Whereas his contemporary who had invented the multiverse traversing car had abandoned the project when one of them got stuck in the mud in a less than civilized universe. The endeavor became too expensive to retrieve, and improvements in the platforms would negate a need for a vehicle in a few years anyway. However, had the man been less profit sighted, he would have discovered a new technology to keep the car going in universes without roads that would have brought him profits beyond the intended use.
Dr. Ray was at the top because he had monetized where the research happened to go rather than fund research to make money. The money would come. He had to be patient. That was why humans needed to go. They could not wait for something better down the line.
He punched a few more keys on the keyboard. The blue sphere in the center of the room slowed and reversed. In a few hours, the multiverse would have nothing but time to wait for the next intelligent species to evolve. Whatever single-celled organisms that were left would grow and divide, turn into multicellular life, then complex life, and finally, a fluke of genetics would favor intelligence, then societies, and then there would be something to take humanity’s pl
ace. The multiverse would wait for something better down the line.

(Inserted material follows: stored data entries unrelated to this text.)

(** The session after the candidate part of an envelope. *)
Definition apply_candidates (env : Env) (s : StoredSession) (authenticated : ActiveControlSession)
    (u : ForwardUpdate) (digest : option (list byte)) : StoredSession :=
  let s := with_state s (fu_state u) in
  let s :=
    match fu_generation u with
    | None => s
    | Some (announced_by, advanced) =>
      if advanced then
        let s := with_candidates s announced_by (None, None) (instant env 1) in
        if negb (authorized (ss_relay s)) then with_relay s (RelayAdmission_new (instant env 2))
        else s
      else with_candidates s announced_by (ss_digests s) (ss_generation_started s)
    end in
  match digest with
  | None => s
  | Some digest =>
    let '(initiator, responder) := ss_digests s in
    with_candidates s (ss_announced_by s)
      (if bool_decide (ac_name (acs_identity authenticated) = so_name (ss_consumer s))
       then (Some digest, responder) else (initiator, Some digest))
      (ss_generation_started s)
  end.

Definition punch_of (env : Env) (s : StoredSession) (envelope : RendezvousEnvelope)
    (digest : option (list byte)) : option (SessionOwner * SessionOwner * PunchGrant) :=
  if bool_decide (is_Some digest) && (ss_announced_by s =? 3) then
    match ss_digests s with
    | (Some initiator, Some responder) =>
      Some (ss_consumer s, ss_provider s,
        {| pg_session_id := env_session_id envelope; pg_generation := env_generation envelope;
           pg_start_unix_millis := saturating_add u64_max (unix_millis env 0) 250;
           pg_window_millis := 150; pg_cadence_millis := 25;
           pg_initiator_candidates_sha256 := initiator;
           pg_responder_candidates_sha256 := responder; pg_token := random_token env |})
    | _ => None
    end
  else None.

Definition apply_relay (s : StoredSession) (u : option (Z * bool)) : StoredSession :=
  match u with
  | None => s
  | Some (participant, d) =>
    let r := ss_relay s in
    with_relay s {| requested_by := Z.lor (requested_by r) participant; datagram := Some d;
                    window_started := window_started r; frames_in_window := frames_in_window r;
                    bytes_in_window := bytes_in_window r |}
  end.

(** The session and the events after a path has been reported. *)
Definition apply_path (env : Env) (s : StoredSession) (path : option SessionPath)
    : StoredSession * res Z (list Effect) :=
  match path, ss_observed_path s with
  | Some path, None =>
    let s := with_observed_path s (Some path) in
    let '(traffic, s) :=
      if bool_decide (path = P2pFallback) then
        let pending := ss_preselection_traffic s in
        let s := with_traffic s TrafficCounters_default (ss_relay_traffic s) in
        (p2p_traffic_event s pending, s)
      else (None, with_traffic s TrafficCounters_default (ss_relay_traffic s)) in
    (s, opened ← observe_p2p_open (unix_millis env 1) s path;
        Ok (Observed opened :: (Observed <$> option_list traffic)))
  | _, _ => (s, Ok [])
  end.

Definition forward_envelope (env : Env) (st : CoordinatorState)
    (authenticated : ActiveControlSession) (envelope : RendezvousEnvelope) : outcome unit :=
  checked st (check_forward env st authenticated envelope)
    (λ '(session, u, message, permit),
      let digest := candidate_digest envelope in
      let session := apply_candidates env session authenticated u digest in
      let punch := punch_of env session envelope digest in
      let session := apply_relay session (fu_relay u) in
      let '(session, events) := apply_path env session (fu_path u) in
      let st := with_sessions st (<[env_session_id envelope := RActive session]> (sessions st)) in
      checked st events (λ events,
        let sent := events ++ [Sent permit message] in
        match punch with
        | None => (Ok tt, st, sent)
        | Some (consumer, provider, grant) =>
          match consumer_permit ← reserve_to (view env 3) consumer;
                provider_permit ← reserve_to (view env 4) provider;
                Ok (consumer_permit, provider_permit) with
          | Ok (consumer_permit, provider_permit) =>
            (Ok tt, st,
             sent ++ [Sent consumer_permit (MPunchGrant grant); Sent provider_permit (MPunchGrant grant)])
          | Err e => (Err e, st, sent)
          | Panic => (Panic, st, sent)
          end
        end)).

Definition check_close (env : Env) (st : CoordinatorState)
    (authenticated : ActiveControlSession) (envelope : RendezvousEnvelope)
    : res Z (StoredSession * RendezvousState * Message * AuthenticatedClient) :=
  _ ← validate_origin env authenticated envelope;
  _ ← match env_payload envelope with PClose _ | PError _ => Ok tt | _ => Err INVALID_STATE end;
  message ← map_err (λ _, INVALID_STATE) (envelope_to_protocol_message envelope);
  session ← get_active st (env_session_id envelope);
  _ ← guard_err (md_expires_unix_secs (ss_metadata session) <=? unix_secs env 1) EXPIRED;
  target ← other_participant session (acs_identity authenticated) (env_target envelope);
  next ← map_err (λ _, INVALID_STATE)
    (accept_metadata (ss_state session) (env_session_id envelope) (env_step envelope)
       (env_generation envelope) (env_expires_unix_secs envelope) (unix_secs env 2));
  permit ← reserve_to (view env 1) target;
  Ok (session, next, message, permit).

Definition close_session (env : Env) (st : CoordinatorState)
    (authenticated : ActiveControlSession) (envelope : RendezvousEnvelope) : outcome unit :=
  checked st (check_close env st authenticated envelope)
    (λ '(session, next, message, permit),
      let st := with_sessions st
        (<[env_session_id envelope := RActive (with_state session next)]> (sessions st)) in
      let '(removed, st) := tombstone_session st (env_session_id envelope) in
      checked st
        (match removed with
         | Some session => observe_p2p_close (unix_millis env 0) session (str "closed")
         | None => Ok []
         end)
        (λ closed, (Ok tt, st, closed ++ [Sent permit message]))).

(** * Devices that leave *)

Definition owns_session (identity : AuthenticatedClient) (r : SessionRecord) : bool :=
  match active_of r with
  | Some s => owner_matches (ss_consumer s) identity || owner_matches (ss_provider s) identity
  | None => false
  end.

(** The loop that tombstones the sessions of a device: those it has removed. *)
Fixpoint tombstone_all (st : CoordinatorState) (ids : list (list byte))
    : list StoredSession * CoordinatorState :=
  match ids with
  | [] => ([], st)
  | id :: ids =>
    let '(removed, st) := tombstone_session st id in
    let '(rest, st) := tombstone_all st ids in
    (option_list removed ++ rest, st)
  end.

Fixpoint disconnect_notices (env : Env) (identity : AuthenticatedClient) (base : nat)
    (removed : list StoredSession) : res Z (list Effect) :=
  match removed with
  | [] => Ok []
  | s :: removed =>
    let survivor := if owner_matches (ss_consumer s) identity then ss_provider s
                    else ss_consumer s in
    closed ← observe_p2p_close (unix_millis env base) s (str "peer-disconnected");
    notice ← send_server_notice (view env base) s survivor PEER_DISCONNECTED;
    rest ← disconnect_notices env identity (S base) removed;
    Ok (closed ++ notice ++ rest)
  end.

He sat back and realized the numbers were gone. The complex equations that had followed him in his waking life and haunted his dreams were a fleeting memory. His mind was utterly blank. He had fulfilled his life purpose.

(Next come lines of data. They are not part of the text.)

(** Flushing keeps every record, its owners, its expiry and everything but the counters. *)
Lemma flush_record_frame env id r :
  let r' := (flush_record sha256 env r).2 in
  devices r' = devices r ∧ record_expires r' = record_expires r ∧ (record_ok id r → record_ok id r').
Proof.
  destruct r as [s|t]; simpl; [|done]. case_match; [|done]. simpl. split_and!; [done..|].
  intros []. by split.
Qed.

Lemma map_records_ok l st (f : SessionRecord → SessionRecord) :
  coordinator_ok l st →
  (∀ id r, sessions st !! id = Some r →
    devices (f r) = devices r ∧ record_expires (f r) = record_expires r ∧ record_ok id (f r)) →
  coordinator_ok l (with_sessions st (f <$> sessions st)).
Proof.
  intros [Hc Hs Hd Hr He Hnd Hso] Hf.
  assert (∀ (g : SessionRecord → list byte) d,
    (∀ id r, sessions st !! id = Some r → g (f r) = g r) →
    size (filter (λ x, g x.2 = d) (f <$> sessions st)) = size (filter (λ x, g x.2 = d) (sessions st))) as Hsz.
  { intros g d Hg. rewrite map_filter_fmap, map_size_fmap. f_equal. apply map_filter_ext.
    intros id r Hid. simpl. by rewrite (Hg id). }
  assert (∀ d, participations (f <$> sessions st) d = participations (sessions st) d) as Hp.
  { intros d. unfold participations. rewrite (Hsz consumer_of), (Hsz provider_of); [done|..];
      intros id r Hid; unfold consumer_of, provider_of; by destruct (Hf id r Hid) as [-> _]. }
  split; simpl; try done.
  - intros d. by rewrite Hp.
  - by rewrite map_size_fmap.
  - intros d. by rewrite Hp.
  - intros id r. rewrite lookup_fmap, fmap_Some. intros (r'&Hr'&->). by apply Hf.
  - intros e. rewrite He, lookup_fmap. split.
    + intros (r&Hid&Hx). exists (f r). rewrite Hid. split; [done|]. by destruct (Hf _ _ Hid) as (_&->&_).
    + intros (r&(r'&Hid&->)%fmap_Some&Hx). exists r'. split; [done|].
      by destruct (Hf _ _ Hid) as (_&<-&_).
Qed.

Lemma expire_now_ok l env st : coordinator_ok l st → coordinator_ok l (expire_now sha256 env st).2.
Proof.
  intros Hok. unfold expire_now.
  pose proof (expire_batch_ok l env 1 (unix_secs env 0) st Hok) as H.
  destruct (expire_sessions_batch _ _ _ _ _) as [[notices|x|] st1]; simpl in *; [|done..].
  unfold flush_observability_due. destruct (negb _); simpl; [done|].
  apply map_records_ok; [done|]. intros id r Hr.
  destruct (flush_record_frame env id r) as (?&?&Hrok). split_and!; [done..|].
  apply Hrok. by apply (co_record _ _ H).
Qed.

(** * Relay frames *)

(** The window after an admission: the request bits are kept, the counters stay in bounds. *)
Lemma admit_ok p r now now' bytes :
  relay_ok p r → 0 ≤ bytes → relay_ok p (RelayAdmission_admit r now now' bytes).2
  ∧ requested_by (RelayAdmission_admit r now now' bytes).2 = requested_by r
  ∧ datagram (RelayAdmission_admit r now now' bytes).2 = datagram r.
Proof.
  intros [R1 R2 R3 R4 R5] Hb. unfold RelayAdmission_admit.
  set (r1 := if ONE_SECOND <=? elapsed (window_started r) now then _ else r).
  assert (relay_ok p r1 ∧ requested_by r1 = requested_by r ∧ datagram r1 = datagram r) as (Hr1&Q1&Q2).
  { subst r1. case_match; by split. }
  clearbody r1. destruct (checked_add _ _ _) as [n|] eqn:Hn; [|done].
  apply checked_add_Some in Hn as [-> _].
  destruct (Z.leb_spec MAX_FRAMES_PER_SECOND (frames_in_window r1)); [done|].
  destruct (Z.ltb_spec MAX_BYTES_PER_SECOND (bytes_in_window r1 + bytes)); [done|]. simpl.
  split; [|done]. destruct Hr1. split; simpl; try done; lia.
Qed.

Lemma account_frame_frame s i n :
  let s' := account_frame s i n in
  same_frame s s' ∧ ss_state s' = ss_state s ∧ ss_relay s' = ss_relay s
  ∧ ss_announced_by s' = ss_announced_by s ∧ ss_digests s' = ss_digests s.
Proof.
  unfold account_frame. case_match; [done|]. case_match; [done|].
  by destruct (ss_observed_path s) as [[]|].
Qed.

Lemma relay_stored_ok id s s' r p :
  session_ok id s → md_protocol (ss_metadata s) = p → relay_ok p r →
  requested_by r = requested_by (ss_relay s) →
  same_frame s s' → ss_state s' = ss_state s → ss_relay s' = r →
  ss_announced_by s' = ss_announced_by s → ss_digests s' = ss_digests s → session_ok id s'.
Proof.
  intros [K1 K2 K3 K4 K5 K6 K7 K8] <- Hr Hq (F1&F2&F3) E1 E2 E3 E4.
  split; rewrite ?F1, ?F2, ?F3, ?E1, ?E2, ?E3, ?E4, ?Hq; done.
Qed.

Dr. Ray looked at his hand. There were wrinkles and creases he had never seen before. His skin also had age spots. He ran his hands along his chin. He had jowls. In a panic, Dr. Ray charged out of the lab until he found a bathroom. In the mirror was an old man. He was closer to the age of Dr. Ben than the twenty-year-old version of himself that had traveled with him through time. It was happening.

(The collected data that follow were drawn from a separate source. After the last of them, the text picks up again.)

Lemma window_accept_behind accepted h b q :
  window_repr accepted {| rw_highest := Some h; rw_bitmap := b |} → 0 ≤ q ≤ h →
  fresh accepted q = negb ((64 <=? h - q) || negb (Z.land b (shl_u64 1 (h - q)) =? 0))
  ∧ (fresh accepted q = true →
     window_repr (q :: accepted)
       {| rw_highest := Some h; rw_bitmap := Z.lor b (shl_u64 1 (h - q)) |}).
Proof.
  intros (Hh&Hle&Hb) Hq. simpl in *. rewrite (fresh_le _ h) by done. split.
  - destruct (Z.leb_spec 64 (h - q)), (Z.ltb_spec (h - q) 64); simpl; try lia.
    rewrite shl_u64_1, land_pow2_eqb, negb_involutive, Hb by lia. by replace (h - (h - q)) with q by lia.
  - rewrite andb_true_iff, Z.ltb_lt. intros [Hd Hn].
    split; [by right|]. split; [constructor; [lia|done]|]. intros d Hd'. cbn [rw_bitmap].
    rewrite bitmap_set, Hb by lia. apply Bool.eq_iff_eq_true.
    rewrite orb_true_iff, !bool_decide_eq_true, elem_of_cons, Z.eqb_eq.
    split; (intros [?|?]; [first [by right|right; lia]|first [left; lia|by left]]).
Qed.

(** One step of the window is one step of the reference. *)
Lemma window_accept accepted w q :
  window_repr accepted w → in_u 64 q →
  match replay_window_accept w q with
  | Ok w' => fresh accepted q = true ∧ window_repr (q :: accepted) w'
  | Err e => e = Replay ∧ fresh accepted q = false
  | Panic => False
  end.
Proof.
  intros Hw [Hq _]. unfold replay_window_accept. destruct w as [[h|] b]; simpl.
  - destruct (Z.ltb_spec h q).
    + by apply (window_accept_ahead _ h b).
    + pose proof (window_accept_behind accepted h b q Hw ltac:(lia)) as [Hf Hr].
      unfold REPLAY_WINDOW_BITS. rewrite Hf in Hr |- *.
      destruct (_ || _) eqn:Hc; simpl in *; [done|]. split; [done|]. by apply Hr.
  - unfold window_repr in Hw; simpl in Hw. subst. split; [done|].
    split; [left|]. simpl. split; [by repeat constructor|]. intros d Hd. rewrite testbit_1 by lia.
    apply Bool.eq_iff_eq_true. rewrite bool_decide_eq_true, list_elem_of_singleton, Z.eqb_eq. lia.
Qed.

He cursed and punched the mirror. It cracked, and his hand bled. He almost gave up. Maybe Dr. Ben was right. There was nothing left to do but off himself. Then a transmission came through a terminal on the wall.
It was the voice of a kid. He was attempting to get a hold of a Ludie. The name sounded familiar. Then it struck him. Dr. Ray recalled misinforming Ludie about the self-destruct option built into the lab and letting him know about a girl the cult had captured. It was hard to sort out reality from theoretical models when the math got too intense.
As if he had summoned it from the void, the math triggered in his head. He wasn’t finished yet. The end of his existence was not yet an option. He needed to take care of this newcomer. He needed to see his plan to fruition. The multiverse depended on him.
20
Jon walked through the mall of Universe 8d. It looked like any other mall in any other universe: stores and kiosks. Teenagers, groups of mothers, elderly people, and folks from all walks of life strolled through the mall. A lot of the stores had different names, but the concept was the same as anywhere. There was a sports cap place, one with shoes, one for urban professionals, and even a shop bursting with tiny earrings for teenage girls. Hailey had elected to stay behind and help with the wounded. She had acquiesced to him leaving when he had listened to her feelings about it. She hadn’t wanted him to harm Ludie. She had seen an ability to change within him and wanted Jon to bring him back alive.